→ **Dataset entries**:

━━━━━━

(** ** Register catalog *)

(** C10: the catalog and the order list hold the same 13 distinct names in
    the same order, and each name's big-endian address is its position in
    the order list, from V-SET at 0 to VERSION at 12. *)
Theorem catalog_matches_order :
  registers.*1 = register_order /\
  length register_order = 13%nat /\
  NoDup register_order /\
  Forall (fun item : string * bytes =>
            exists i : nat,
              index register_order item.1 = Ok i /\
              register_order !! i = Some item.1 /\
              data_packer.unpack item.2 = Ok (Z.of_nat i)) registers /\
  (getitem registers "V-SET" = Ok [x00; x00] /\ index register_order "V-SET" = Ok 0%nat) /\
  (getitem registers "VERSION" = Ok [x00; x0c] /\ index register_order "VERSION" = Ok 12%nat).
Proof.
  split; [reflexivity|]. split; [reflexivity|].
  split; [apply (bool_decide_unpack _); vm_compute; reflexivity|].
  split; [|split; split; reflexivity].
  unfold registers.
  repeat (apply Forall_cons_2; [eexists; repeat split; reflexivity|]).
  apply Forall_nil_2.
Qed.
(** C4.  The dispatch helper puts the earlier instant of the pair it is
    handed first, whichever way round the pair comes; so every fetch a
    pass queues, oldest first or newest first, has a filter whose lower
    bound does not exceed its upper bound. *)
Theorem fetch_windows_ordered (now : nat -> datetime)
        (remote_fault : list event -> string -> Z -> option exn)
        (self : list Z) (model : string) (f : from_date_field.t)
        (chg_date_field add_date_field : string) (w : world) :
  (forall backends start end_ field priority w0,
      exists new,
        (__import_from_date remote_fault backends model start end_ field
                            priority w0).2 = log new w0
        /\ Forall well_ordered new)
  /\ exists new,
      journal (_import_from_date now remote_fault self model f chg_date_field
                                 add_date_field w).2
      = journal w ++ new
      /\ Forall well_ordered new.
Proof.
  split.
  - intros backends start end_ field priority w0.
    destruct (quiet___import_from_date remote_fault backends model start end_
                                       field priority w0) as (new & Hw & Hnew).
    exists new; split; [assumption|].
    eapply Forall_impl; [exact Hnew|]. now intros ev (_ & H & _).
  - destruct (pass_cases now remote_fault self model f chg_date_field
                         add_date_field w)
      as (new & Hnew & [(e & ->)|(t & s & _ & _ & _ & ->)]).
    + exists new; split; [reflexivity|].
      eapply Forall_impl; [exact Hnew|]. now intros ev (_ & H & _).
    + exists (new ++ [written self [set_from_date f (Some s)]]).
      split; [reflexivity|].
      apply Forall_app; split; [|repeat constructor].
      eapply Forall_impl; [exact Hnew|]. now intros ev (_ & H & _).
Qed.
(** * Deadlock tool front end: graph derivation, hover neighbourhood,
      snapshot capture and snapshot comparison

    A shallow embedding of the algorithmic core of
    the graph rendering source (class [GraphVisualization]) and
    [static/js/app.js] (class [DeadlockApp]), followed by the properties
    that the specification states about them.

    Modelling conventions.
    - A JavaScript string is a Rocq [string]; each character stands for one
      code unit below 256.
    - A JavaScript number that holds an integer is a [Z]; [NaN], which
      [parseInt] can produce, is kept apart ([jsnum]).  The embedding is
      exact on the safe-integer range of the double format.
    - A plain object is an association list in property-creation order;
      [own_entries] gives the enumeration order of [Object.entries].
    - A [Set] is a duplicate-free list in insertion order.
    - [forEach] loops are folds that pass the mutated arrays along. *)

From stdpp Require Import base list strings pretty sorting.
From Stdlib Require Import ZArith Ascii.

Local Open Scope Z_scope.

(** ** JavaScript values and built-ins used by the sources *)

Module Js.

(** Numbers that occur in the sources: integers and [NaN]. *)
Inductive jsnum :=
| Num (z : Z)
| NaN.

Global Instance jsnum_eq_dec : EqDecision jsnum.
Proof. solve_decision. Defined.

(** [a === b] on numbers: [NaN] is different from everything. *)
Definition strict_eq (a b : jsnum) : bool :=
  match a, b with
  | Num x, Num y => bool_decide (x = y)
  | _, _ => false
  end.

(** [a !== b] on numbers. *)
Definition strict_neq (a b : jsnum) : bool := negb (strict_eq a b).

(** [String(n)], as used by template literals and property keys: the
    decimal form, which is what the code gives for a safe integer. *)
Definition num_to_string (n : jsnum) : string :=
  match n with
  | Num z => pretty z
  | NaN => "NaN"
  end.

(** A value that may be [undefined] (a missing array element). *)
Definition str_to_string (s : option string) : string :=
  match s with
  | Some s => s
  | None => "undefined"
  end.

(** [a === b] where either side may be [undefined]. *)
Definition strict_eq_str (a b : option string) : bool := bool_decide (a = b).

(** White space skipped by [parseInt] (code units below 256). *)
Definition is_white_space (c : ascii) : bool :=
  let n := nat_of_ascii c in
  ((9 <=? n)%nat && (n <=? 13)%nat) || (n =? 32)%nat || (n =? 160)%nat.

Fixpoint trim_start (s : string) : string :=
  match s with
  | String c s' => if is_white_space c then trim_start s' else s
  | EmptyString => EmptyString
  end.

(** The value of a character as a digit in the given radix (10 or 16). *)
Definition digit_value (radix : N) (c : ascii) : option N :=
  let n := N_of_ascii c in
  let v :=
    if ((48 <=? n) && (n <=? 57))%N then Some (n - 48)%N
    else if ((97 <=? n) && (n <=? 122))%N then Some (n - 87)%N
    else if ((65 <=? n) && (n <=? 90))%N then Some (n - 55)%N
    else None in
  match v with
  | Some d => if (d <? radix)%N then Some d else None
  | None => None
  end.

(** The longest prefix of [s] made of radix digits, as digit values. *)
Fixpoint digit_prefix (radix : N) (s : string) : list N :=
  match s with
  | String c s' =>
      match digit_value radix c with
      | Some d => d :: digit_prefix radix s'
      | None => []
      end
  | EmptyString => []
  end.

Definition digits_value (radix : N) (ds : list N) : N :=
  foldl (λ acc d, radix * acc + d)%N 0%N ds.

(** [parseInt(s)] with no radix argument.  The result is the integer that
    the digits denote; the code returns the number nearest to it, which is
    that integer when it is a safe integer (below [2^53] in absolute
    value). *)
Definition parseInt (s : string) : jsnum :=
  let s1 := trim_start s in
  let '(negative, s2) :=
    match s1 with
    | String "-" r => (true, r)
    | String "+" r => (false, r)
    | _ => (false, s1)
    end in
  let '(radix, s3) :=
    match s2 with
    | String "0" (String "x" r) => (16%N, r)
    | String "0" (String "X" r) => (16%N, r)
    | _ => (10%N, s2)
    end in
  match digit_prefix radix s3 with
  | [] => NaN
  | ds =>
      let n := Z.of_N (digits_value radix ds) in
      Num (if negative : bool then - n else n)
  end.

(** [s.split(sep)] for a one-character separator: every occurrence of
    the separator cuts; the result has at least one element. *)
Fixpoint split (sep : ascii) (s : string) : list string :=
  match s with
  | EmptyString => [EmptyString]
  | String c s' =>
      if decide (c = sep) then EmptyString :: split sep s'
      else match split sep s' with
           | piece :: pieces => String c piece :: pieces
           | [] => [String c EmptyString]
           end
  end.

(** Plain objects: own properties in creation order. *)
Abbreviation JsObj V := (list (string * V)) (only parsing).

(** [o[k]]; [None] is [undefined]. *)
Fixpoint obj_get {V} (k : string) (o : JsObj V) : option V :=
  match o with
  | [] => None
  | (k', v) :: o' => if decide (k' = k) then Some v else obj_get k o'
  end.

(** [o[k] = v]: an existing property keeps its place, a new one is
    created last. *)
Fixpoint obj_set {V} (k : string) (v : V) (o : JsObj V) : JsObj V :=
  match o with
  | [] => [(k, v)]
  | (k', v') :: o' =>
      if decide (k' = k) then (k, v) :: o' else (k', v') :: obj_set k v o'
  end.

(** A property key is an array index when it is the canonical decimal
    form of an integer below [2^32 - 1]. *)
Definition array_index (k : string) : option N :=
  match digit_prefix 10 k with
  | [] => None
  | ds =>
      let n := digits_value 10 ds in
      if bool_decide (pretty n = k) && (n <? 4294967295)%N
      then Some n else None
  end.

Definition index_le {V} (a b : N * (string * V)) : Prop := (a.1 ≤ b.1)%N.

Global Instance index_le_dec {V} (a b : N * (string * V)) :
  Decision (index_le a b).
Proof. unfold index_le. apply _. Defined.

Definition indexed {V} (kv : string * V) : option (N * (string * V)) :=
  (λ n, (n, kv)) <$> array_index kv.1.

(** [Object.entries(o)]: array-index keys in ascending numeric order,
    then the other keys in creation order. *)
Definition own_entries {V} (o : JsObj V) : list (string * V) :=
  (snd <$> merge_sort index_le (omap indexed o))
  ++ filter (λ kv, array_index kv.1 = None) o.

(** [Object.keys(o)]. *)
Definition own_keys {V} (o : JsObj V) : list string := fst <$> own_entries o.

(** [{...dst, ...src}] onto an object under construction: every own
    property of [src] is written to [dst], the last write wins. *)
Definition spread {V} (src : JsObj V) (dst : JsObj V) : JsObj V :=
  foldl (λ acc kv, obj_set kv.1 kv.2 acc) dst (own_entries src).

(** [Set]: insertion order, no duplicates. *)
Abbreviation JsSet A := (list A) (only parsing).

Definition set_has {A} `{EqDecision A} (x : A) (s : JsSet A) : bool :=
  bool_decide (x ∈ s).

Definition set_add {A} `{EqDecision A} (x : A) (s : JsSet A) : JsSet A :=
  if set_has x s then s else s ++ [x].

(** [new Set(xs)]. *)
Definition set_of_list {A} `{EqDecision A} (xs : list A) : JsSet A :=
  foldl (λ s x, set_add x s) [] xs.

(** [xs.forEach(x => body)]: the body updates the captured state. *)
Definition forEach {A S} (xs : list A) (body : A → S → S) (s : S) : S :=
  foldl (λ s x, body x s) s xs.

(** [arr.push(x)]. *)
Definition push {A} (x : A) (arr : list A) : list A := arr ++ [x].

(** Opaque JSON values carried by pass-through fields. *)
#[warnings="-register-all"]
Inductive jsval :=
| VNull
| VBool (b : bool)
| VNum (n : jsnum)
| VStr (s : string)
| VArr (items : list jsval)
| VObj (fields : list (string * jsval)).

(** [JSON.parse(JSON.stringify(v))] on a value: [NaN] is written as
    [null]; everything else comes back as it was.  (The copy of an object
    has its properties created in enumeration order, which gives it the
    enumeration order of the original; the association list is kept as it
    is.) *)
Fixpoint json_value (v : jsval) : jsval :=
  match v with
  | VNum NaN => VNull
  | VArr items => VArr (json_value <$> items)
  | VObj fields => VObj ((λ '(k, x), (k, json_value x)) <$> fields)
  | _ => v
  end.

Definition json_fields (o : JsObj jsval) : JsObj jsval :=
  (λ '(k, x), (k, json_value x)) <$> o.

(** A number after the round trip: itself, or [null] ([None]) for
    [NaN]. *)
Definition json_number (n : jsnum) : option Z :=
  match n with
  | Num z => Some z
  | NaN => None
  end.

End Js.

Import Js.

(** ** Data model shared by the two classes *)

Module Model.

━━━━━━

Using only the listing above, restate exactly the lines from the line containing "(** A property" through the line containing "then Some n else None", both included.

→ **Exercise answer**:
(** A property key is an array index when it is the canonical decimal
    form of an integer below [2^32 - 1]. *)
Definition array_index (k : string) : option N :=
  match digit_prefix 10 k with
  | [] => None
  | ds =>
      let n := digits_value 10 ds in
      if bool_decide (pretty n = k) && (n <? 4294967295)%N
      then Some n else None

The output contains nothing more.